SA is a tool used for ensuring the systematic analysis of social impacts of a proposed development or policy action, particularly if these are varied and extensive, and/or a proposal is expected to attract extensive opposition. Social impacts include all the social and cultural consequences of actions that affect the ways in which people live, work, play, relate to one another, organise to meet their needs, and generally cope as members of society. SA has long been used by social scientists for analysing the conditions, causes and consequences of social phenomena and social life.

SA is useful in examining the impacts of structural reforms such as privatisation of state owned enterprises, agricultural reform, reform of basic services, utility reform, civil service reform and fiscal policy. It is also used for large and complex projects (e.g. dams and impoundments, wetlands management). An SA study will consider population impacts, community/institutional arrangements, communities in transition, individual and family level impacts and community infrastructure needs.

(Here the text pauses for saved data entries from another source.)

Lemma dec_inv_step c0 st st' : dec_inv c0 st → CasStep st st' → dec_inv c0 st'.
Proof.
  intros (H0 & Hsum & Hld) Hstep.
  destruct Hstep as [c ts i Hi|c ts i Hi|c ts i cur Hi]; simpl in *;
    (split; [|split]); simpl;
    try (intros j c' Hj; destruct (decide (i = j)) as [<-|];
         [rewrite list_lookup_insert_eq in Hj by (apply lookup_lt_Some in Hi; lia)
         |rewrite list_lookup_insert_ne in Hj by done; eauto]);
    try match goal with |- _ + MILLI * admitted (<[_ := ?t']> _) = _ =>
      pose proof (admitted_insert ts i _ t' Hi) as Ha end; simpl in *.
  - lia.
  - destruct (c <? MILLI); simpl in *; lia.
  - destruct (c <? MILLI) eqn:E; [discriminate|]. boolify. injection Hj as <-. lia.
  - pose proof (Hld i c Hi). lia.
  - unfold MILLI in *. lia.
  - discriminate.
  - lia.
  - lia.
  - discriminate.
Qed.

(** ** Properties *)


(** Two queries of one subnet are allowed with a burst of two and no refill,
    the third one is refused; another subnet is not affected. *)
Definition demo_limiter : DnsRateLimiter :=
  limiter_new (λ _, None)
    (mkRateLimitConfig true 10 2 24 56 [] 3 0 false 300).
Definition demo_queries : list query :=
  [(V4 167772161, Some Udp, 0); (V4 167772162, None, 5); (V4 167772163, Some Udp, 9);
   (V4 167772417, Some Udp, 9); (V4 167772163, Some Tcp, 9)].


(** A subnet is never locked out for long: once the time since the last
    refill is worth one token, the next query is admitted, whatever the bucket
    held. *)
Theorem idle_bucket_admits (b : TokenBucket) (now qps burst nx_qps : Z) :
  bucket_ok burst nx_qps b → 1 ≤ burst →
  NS_PER_SEC ≤ sat_sub now (last_refill_ns b) * qps →
  sat_sub now (last_refill_ns b) * qps * MILLI / NS_PER_SEC + burst * MILLI ≤ u64_max →
  (try_consume b now qps burst nx_qps).2 = true.
Proof.
  intros [[Ht Hc] _] Hb Hrate Hfit. unfold try_consume, try_decrement, refill.
  set (e := sat_sub now (last_refill_ns b)) in *.
  set (m := e * qps * MILLI / NS_PER_SEC) in *.
  destruct (e =? 0) eqn:E; boolify; [rewrite E in Hrate; unfold NS_PER_SEC in Hrate; lia|].
  assert (Hm : MILLI ≤ m).
  { subst m. apply Z.div_le_lower_bound; unfold NS_PER_SEC, MILLI in *; lia. }
  simpl. unfold add_capped. unfold MILLI in *.
  rewrite (wrap64_small m), wrap64_small by (unfold_ints; lia).
  destruct (_ <? 1000) eqn:E'; [boolify; lia|done].
Qed.

Lemma idle_bucket_admits_witness :
  (try_consume (mkBucket 0 0 0) 100000000 10 1 3).2 = true.
Proof.
  apply idle_bucket_admits; try (vm_compute; discriminate).
  split; vm_compute; split; discriminate.
Defined.

(** Each of [times] follows the one before it, or [last], by less than the
    thousandth of a token's time. *)
Fixpoint polls_faster (last qps : Z) (times : list Z) : Prop :=
  match times with
  | [] => True
  | t :: times => last ≤ t ∧ (t - last) * qps < 1000000 ∧ polls_faster t qps times
  end.

(** The fixed point drops what is below a thousandth of a token at every
    refill, and the refill clock moves on regardless: an empty bucket that is
    polled faster than that stays empty for as long as the polling lasts. *)
Theorem fast_polling_starves (b : TokenBucket) (qps burst nx_qps : Z) (times : list Z) :
  0 ≤ qps → 0 ≤ nx_qps → 1 ≤ burst → 0 ≤ tokens_milli b < MILLI →
  polls_faster (last_refill_ns b) qps times →
  (consume_run b qps burst nx_qps times).2 = 0.
Proof.
  intros Hq Hn Hb. revert b. induction times as [|t times IH]; intros b Ht Hp; [done|].
  destruct Hp as (Hle & Hgap & Hp). simpl.
  pose proof (refill_too_soon b t qps burst nx_qps Hq Hn) as Hr.
  assert (Hr' : tokens_milli (refill b t qps burst nx_qps) = tokens_milli b)
    by (apply Hr; unfold MILLI in *; unfold_ints; lia).
  unfold try_consume, try_decrement. rewrite Hr'.
  rewrite (proj2 (Z.ltb_lt _ _)) by lia.
  specialize (IH (mkBucket (tokens_milli b)
    (last_refill_ns (refill b t qps burst nx_qps))
    (nxdomain_tokens_milli (refill b t qps burst nx_qps)))). simpl in IH.
  rewrite refill_last in IH |- *. rewrite Z.max_l in IH by lia.
  specialize (IH ltac:(lia) Hp). rewrite Z.max_l by lia.
  destruct (consume_run _ qps burst nx_qps times) as [b' n]. simpl in *. lia.
Qed.

(** At one query per second, a poll every half millisecond: two seconds pass
    without a token. *)
Lemma fast_polling_starves_witness :
  (consume_run (mkBucket 0 0 0) 1 5 3
    ((λ i, 500000 * Z.of_nat i) <$> seq 1 40)).2 = 0.
Proof.
  apply fast_polling_starves; try (vm_compute; split; congruence); try lia.
  simpl. repeat split; lia.
Defined.
(** What the parser returns, read off the packet. *)
Lemma parse_query_post (buf : bytes) :
  bytes_ok buf →
  post (parse_query buf) (λ q, ∃ labels flags,
    be16_at buf 0 = Ret (id q) ∧ be16_at buf 2 = Ret flags ∧ bit flags 0xF800 = false ∧
    recursion_desired q = bit flags 0x0100 ∧ checking_disabled q = bit flags 0x0010 ∧
    slice buf 12 (question_end q) =
      Some (wire_name labels ++ u16_be (to_u16 (record_type q)) ++ u16_be CLASS_IN) ∧
    Forall (λ l, plain_label l = true) labels ∧
    domain q = dotted true labels ∧ (length (domain q) ≤ MAX_DOMAIN_LEN)%nat ∧
    512 ≤ client_max_size q ≤ u16_max ∧ opt_ok buf (opt q)).
Proof.
  intros Hok. unfold parse_query.
  destruct (length buf <? 17)%nat eqn:E17; [exact I|]. apply Nat.ltb_ge in E17.
  apply post_bind, post_be16_at; [lia|]. intros qid Hid.
  apply post_bind, post_be16_at; [lia|]. intros flags Hflags. destruct (bit flags 0xF800) eqn:Eop; [exact I|].
  do 4 (apply post_bind, post_be16_at; [lia|]; intros ? _). case_match; [exact I|].
  apply post_bind. eapply post_mono; [apply (parse_qname_sound _ _ Hok); simpl; lia|].
  intros [pos d] (labels & Hw & Hpos & Hd & Hlen & Hfa). cbn [fst snd app] in *.
  destruct (_ <? _)%nat eqn:E; [exact I|]. apply Nat.ltb_ge in E.
  apply post_bind, post_be16_at; [lia|]. intros qtype Hqt.
  apply post_bind, post_be16_at; [lia|]. intros qclass Hqc. cbv zeta.
  destruct (negb (qclass =? 1)) eqn:Ec; [exact I|]. boolify. subst qclass.
  apply post_bind, post_try_some. intros [rt k] Hft.
  apply post_bind. eapply post_mono.
  { apply parse_additional_post; [done|]. split; [|done]. simpl. unfold_ints. lia. }
  intros st [Hsize Hopt]. cbn [post]. exists labels, flags. cbn [domain id question_end record_type opt
    client_max_size recursion_desired checking_disabled]. split_and!; try done; try (by destruct Hsize).
  apply slice_Some. split; [lia|].
  apply be16_at_range in Hqt as (_ & _ & Hqt), Hqc as (_ & _ & Hqc); [|done..].
  rewrite (fast_path_type_to_u16 _ _ _ Hft), Hqt. unfold CLASS_IN. rewrite Hqc, <-Hw.
  replace (drop pos buf) with (drop (pos - 12) (drop 12 buf)) by (rewrite drop_drop; f_equal; lia).
  replace (drop (pos + 2) buf) with (drop 2 (drop (pos - 12) (drop 12 buf)))
    by (rewrite !drop_drop; f_equal; lia).
  rewrite !take_take_drop. f_equal. lia.
Qed.
(* ===== verification/WireCache.v ===== *)
(** Re-sectioning, caching and relaying upstream answers, the second half of
    [infrastructure/src/dns/wire_response.rs]: [resection] with its [Rewriter],
    the cache form with its index of TTL offsets, and the two ways an answer
    goes back to a client, [relay_with_edns] and [relay_cached]. *)

From S2P Require Import Prelude Net WireName FastPath WireResponse.

(** ** The rewriter *)

Record Rewriter := mkRewriter {
  src : bytes;
  out : bytes;
  cut : option nat;
  spans : list (nat * nat * nat);
}.

Definition rewriter_new (src : bytes) : Rewriter := mkRewriter src [] None [].

Definition drop_from (w : Rewriter) (pos : nat) : outcome Rewriter :=
  match cut w with
  | None =>
      head ← index_range (src w) 0 pos;
      Ret (mkRewriter (src w) (out w ++ head) (Some pos) (spans w))
  | Some _ => Ret w
  end.

(** Logs that [src[from..to]] lands at the end of [out]. *)
Definition span (w : Rewriter) (from to : nat) : Rewriter :=
  let at_ := length (out w) in
  let spans := match last (spans w) with
    | Some (s, e, o) =>
        if (e =? from)%nat && (o + (e - s) =? at_)%nat
        then take (length (spans w) - 1) (spans w) ++ [(s, to, o)]
        else spans w ++ [(from, to, at_)]
    | None => spans w ++ [(from, to, at_)]
    end in
  mkRewriter (src w) (out w) (cut w) spans.

Definition push_out (w : Rewriter) (bs : bytes) : Rewriter :=
  mkRewriter (src w) (out w ++ bs) (cut w) (spans w).
(* ===== verification/Protocol.v ===== *)
(** Upstream servers: [domain/src/value_objects/dns_protocol.rs], with the texts
    of addresses as the Standard Library ([std::net]) reads and writes them. *)

From Stdlib Require Import String.
From stdpp Require Import pretty.
From S2P Require Import Prelude Errors Text Net FastPath Guards.

#[local] Set Default Proof Using "Type".

(** ** Addresses as text *)

Record SocketAddr := mkSocket { sa_ip : IpAddr; sa_port : Z; sa_scope : Z }.

#[export] Instance SocketAddr_eq_dec : EqDecision SocketAddr.
Proof. solve_decision. Defined.

Definition show_dec (n : Z) : str := of_string (pretty n).
Definition hex_digit (d : Z) : Z := if d <? 10 then 48 + d else 87 + d.
Fixpoint show_hex_go (fuel : nat) (n : Z) (acc : str) : str :=
  match fuel with
  | O => acc
  | S fuel =>
      let acc := hex_digit (n mod 16) :: acc in
      if n / 16 =? 0 then acc else show_hex_go fuel (n / 16) acc
  end.
(** A 16-bit group has at most four digits. *)
Definition show_hex (n : Z) : str := show_hex_go 4 n [].

Definition show_ipv4 (a : Z) : str := join [46] (show_dec <$> v4_octets a).
Definition segments (a : Z) : list Z := (λ i, a / 2 ^ (112 - 16 * Z.of_nat i) mod 65536) <$> seq 0 8.
Lemma from_hickory_to t : from_hickory (to_hickory t) = Some t.
Proof. by destruct t; vm_compute. Qed.

(** ** Names sent *)

(** A name of labels of 1 to 63 bytes. *)
Definition labels_ok (labels : list bytes) : Prop :=
  Forall (λ l, (1 ≤ length l ≤ 63)%nat) labels.

Lemma push_label_inr q l q' : push_label q l = inr q' →
  (1 ≤ length l ≤ 63)%nat ∧ q' = q ++ Z.of_nat (length l) :: l.
Proof.
  unfold push_label. destruct (bool_decide (l = [])) eqn:E1; [done|].
  destruct (Nat.ltb_spec 63 (length l)); [done|]. cbn [orb].
  destruct (_ <=? _)%nat; [done|]. intros [= <-]. apply bool_decide_eq_false in E1.
  split; [|done]. destruct l; [done|]. cbn in *. lia.
Qed.

Lemma push_labels_inr labels q q' : fold_try push_label q labels = inr q' →
  labels_ok labels ∧ q' ++ [0] = q ++ wire_name labels.
Proof.
  revert q. induction labels as [|l labels IH]; intros q; cbn [fold_try].
  { intros [= <-]. split; [constructor|done]. }
  rewrite sum_bind_inr. intros (q1 & [Hl ->]%push_label_inr & [Hls E]%IH).
  split; [by constructor|]. rewrite E. cbn [wire_name]. by rewrite <-app_assoc.
Qed.

Lemma finish_inr q q' : finish q = inr q' → q' = q ++ [0].
Proof. unfold finish. destruct (_ <=? _)%nat; [done|]. by intros [= <-]. Qed.

Lemma lower_wire_name labels : labels_ok labels →
  lower_byte <$> wire_name labels = wire_name (map (map lower_byte) labels).
Proof.
  induction 1 as [|l labels Hl _ IH]; [done|]. cbn [wire_name map]. rewrite fmap_cons, fmap_app, IH.
  rewrite length_map. f_equal. unfold lower_byte.
  destruct (Z.leb_spec 65 (Z.of_nat (length l))); [lia|done].
Qed.

Lemma flip_case_small bits i b : 0 ≤ b ≤ 63 → flip_case bits i b = b.
Proof.
  intros Hb. unfold flip_case, is_ascii_alphabetic.
  destruct (Z.leb_spec 65 b); [lia|]. destruct (Z.leb_spec 97 b); [lia|]. done.
Qed.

SA is particularly useful for assessing:

  • How the costs and benefits of reforms are distributed among different stakeholders over time;
  • How specific groups such as the poor are able to cope with reforms, both physical and institutional, and how they can gain access to market opportunities;
  • How assets (physical, financial), capabilities (human, organisational), economic and social relations (e.g. gender, exclusion) of stakeholders, and institutions affect policy outcomes;
  • Gender issues – how women’s views, interests and needs shape the decisions that affect their lives as much as men's, in whatever cultural context they live in;
  • The psychological and health effects experienced by individuals and the social and cultural effects experienced by communities;
  • The institutional and financial effects experienced by societies.

To make the assessments, SA uses a range of tools:

  • Qualitative data collection tools (focus groups, semi-structured key informant interviews, ethnographic field research, stakeholder workshops);
  • Surveys that capture direct impacts and behavioural responses to reform, or specific dimensions (e.g. time-use patterns) which affect reform outcomes;
  • National survey data or statistics.

Whilst it may sometimes be necessary to rely on qualitative descriptions, quantitative information should be provided where feasible. Change and predicted effects can be assessed in terms of levels of risk, altered amenity value, community identity and cohesion, etc. (see also Economic Assessment C2.8).

Lessons learned

  • SA should inform and improve the quality of decision-making.
  • SA also has as much value for managing social impacts and managing the discourse of project/policy development as it has for anticipating and documenting impacts.
  • Although often seen as part of EA (Tool C2.6), it may be better carried out separately from main environmental studies, since specialist skills in social sciences may be needed, and the timescales and study areas of the physical and social analyses may be very different.
  • SA should focus on the ways in which people are affected rather than on technical and economic considerations.